#### [YOUR ASSIGNMENT]
From the entries below, give the number of lines where the word "LoopTask" occurs, and nothing else.

#### [DATASET RECORDS]
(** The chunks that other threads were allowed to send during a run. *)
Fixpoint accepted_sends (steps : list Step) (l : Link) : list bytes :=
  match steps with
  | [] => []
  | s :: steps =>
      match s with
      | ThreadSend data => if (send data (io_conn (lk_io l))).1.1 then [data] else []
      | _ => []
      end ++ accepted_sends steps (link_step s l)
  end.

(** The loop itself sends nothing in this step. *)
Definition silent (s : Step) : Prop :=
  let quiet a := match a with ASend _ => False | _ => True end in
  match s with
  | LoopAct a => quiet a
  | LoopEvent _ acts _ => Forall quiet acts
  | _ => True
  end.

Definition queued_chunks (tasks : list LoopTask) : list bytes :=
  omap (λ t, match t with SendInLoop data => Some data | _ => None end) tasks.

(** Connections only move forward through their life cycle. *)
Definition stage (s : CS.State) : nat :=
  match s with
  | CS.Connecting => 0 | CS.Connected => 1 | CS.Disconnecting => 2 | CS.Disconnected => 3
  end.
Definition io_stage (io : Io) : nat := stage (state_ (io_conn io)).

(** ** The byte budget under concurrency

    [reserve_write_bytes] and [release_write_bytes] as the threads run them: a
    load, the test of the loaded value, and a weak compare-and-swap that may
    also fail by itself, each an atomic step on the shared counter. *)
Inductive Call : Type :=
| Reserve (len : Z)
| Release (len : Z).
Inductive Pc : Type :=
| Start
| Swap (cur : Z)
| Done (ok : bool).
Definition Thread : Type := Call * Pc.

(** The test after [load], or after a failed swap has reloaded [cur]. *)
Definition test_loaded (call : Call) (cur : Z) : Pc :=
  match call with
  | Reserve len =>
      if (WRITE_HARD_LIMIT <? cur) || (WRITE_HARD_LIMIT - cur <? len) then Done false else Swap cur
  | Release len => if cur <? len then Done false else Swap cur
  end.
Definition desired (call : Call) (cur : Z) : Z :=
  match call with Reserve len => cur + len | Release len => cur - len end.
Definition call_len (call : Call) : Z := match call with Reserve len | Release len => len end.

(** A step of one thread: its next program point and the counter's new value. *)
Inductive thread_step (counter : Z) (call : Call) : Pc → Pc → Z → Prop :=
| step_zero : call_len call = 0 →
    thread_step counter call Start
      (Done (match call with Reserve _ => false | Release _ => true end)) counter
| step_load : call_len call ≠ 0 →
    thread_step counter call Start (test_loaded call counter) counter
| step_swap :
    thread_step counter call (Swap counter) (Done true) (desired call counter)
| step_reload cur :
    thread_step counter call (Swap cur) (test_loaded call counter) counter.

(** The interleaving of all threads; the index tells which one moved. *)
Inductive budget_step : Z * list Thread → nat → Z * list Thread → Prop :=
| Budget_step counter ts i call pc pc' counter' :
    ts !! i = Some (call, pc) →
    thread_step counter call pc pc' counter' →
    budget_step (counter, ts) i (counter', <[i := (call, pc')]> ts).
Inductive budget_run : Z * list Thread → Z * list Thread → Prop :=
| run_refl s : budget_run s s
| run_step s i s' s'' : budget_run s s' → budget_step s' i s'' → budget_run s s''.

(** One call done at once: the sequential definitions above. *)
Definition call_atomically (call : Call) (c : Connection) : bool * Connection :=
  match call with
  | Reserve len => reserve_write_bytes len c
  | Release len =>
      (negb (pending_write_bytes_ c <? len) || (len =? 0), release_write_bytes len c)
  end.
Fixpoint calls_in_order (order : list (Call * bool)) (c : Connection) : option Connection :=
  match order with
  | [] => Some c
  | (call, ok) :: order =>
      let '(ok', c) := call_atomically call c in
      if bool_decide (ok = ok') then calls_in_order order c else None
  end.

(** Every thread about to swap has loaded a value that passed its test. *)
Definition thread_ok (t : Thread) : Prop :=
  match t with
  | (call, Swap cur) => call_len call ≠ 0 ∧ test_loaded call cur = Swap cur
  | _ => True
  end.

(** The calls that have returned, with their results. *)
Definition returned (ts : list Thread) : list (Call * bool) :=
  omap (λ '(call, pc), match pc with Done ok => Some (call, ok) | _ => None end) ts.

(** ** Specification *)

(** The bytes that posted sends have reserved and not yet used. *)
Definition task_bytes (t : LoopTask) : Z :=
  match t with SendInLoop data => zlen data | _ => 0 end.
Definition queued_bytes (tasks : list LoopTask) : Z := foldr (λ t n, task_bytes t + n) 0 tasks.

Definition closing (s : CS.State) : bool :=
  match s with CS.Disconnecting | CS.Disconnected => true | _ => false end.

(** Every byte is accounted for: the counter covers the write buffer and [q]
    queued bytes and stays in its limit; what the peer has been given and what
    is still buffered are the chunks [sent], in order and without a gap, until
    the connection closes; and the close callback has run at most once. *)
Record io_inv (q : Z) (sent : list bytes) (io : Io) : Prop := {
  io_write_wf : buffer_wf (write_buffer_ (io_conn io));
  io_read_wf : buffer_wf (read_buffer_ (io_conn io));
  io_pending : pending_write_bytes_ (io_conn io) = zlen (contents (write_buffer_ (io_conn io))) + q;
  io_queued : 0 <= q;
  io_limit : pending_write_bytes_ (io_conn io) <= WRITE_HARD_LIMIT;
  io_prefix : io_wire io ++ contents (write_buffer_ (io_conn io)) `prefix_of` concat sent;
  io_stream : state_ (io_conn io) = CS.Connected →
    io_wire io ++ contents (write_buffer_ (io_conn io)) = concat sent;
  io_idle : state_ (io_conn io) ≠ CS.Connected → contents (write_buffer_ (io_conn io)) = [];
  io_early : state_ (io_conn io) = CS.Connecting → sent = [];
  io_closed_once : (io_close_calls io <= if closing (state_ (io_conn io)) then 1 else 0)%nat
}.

#### [TASK ANSWER]
3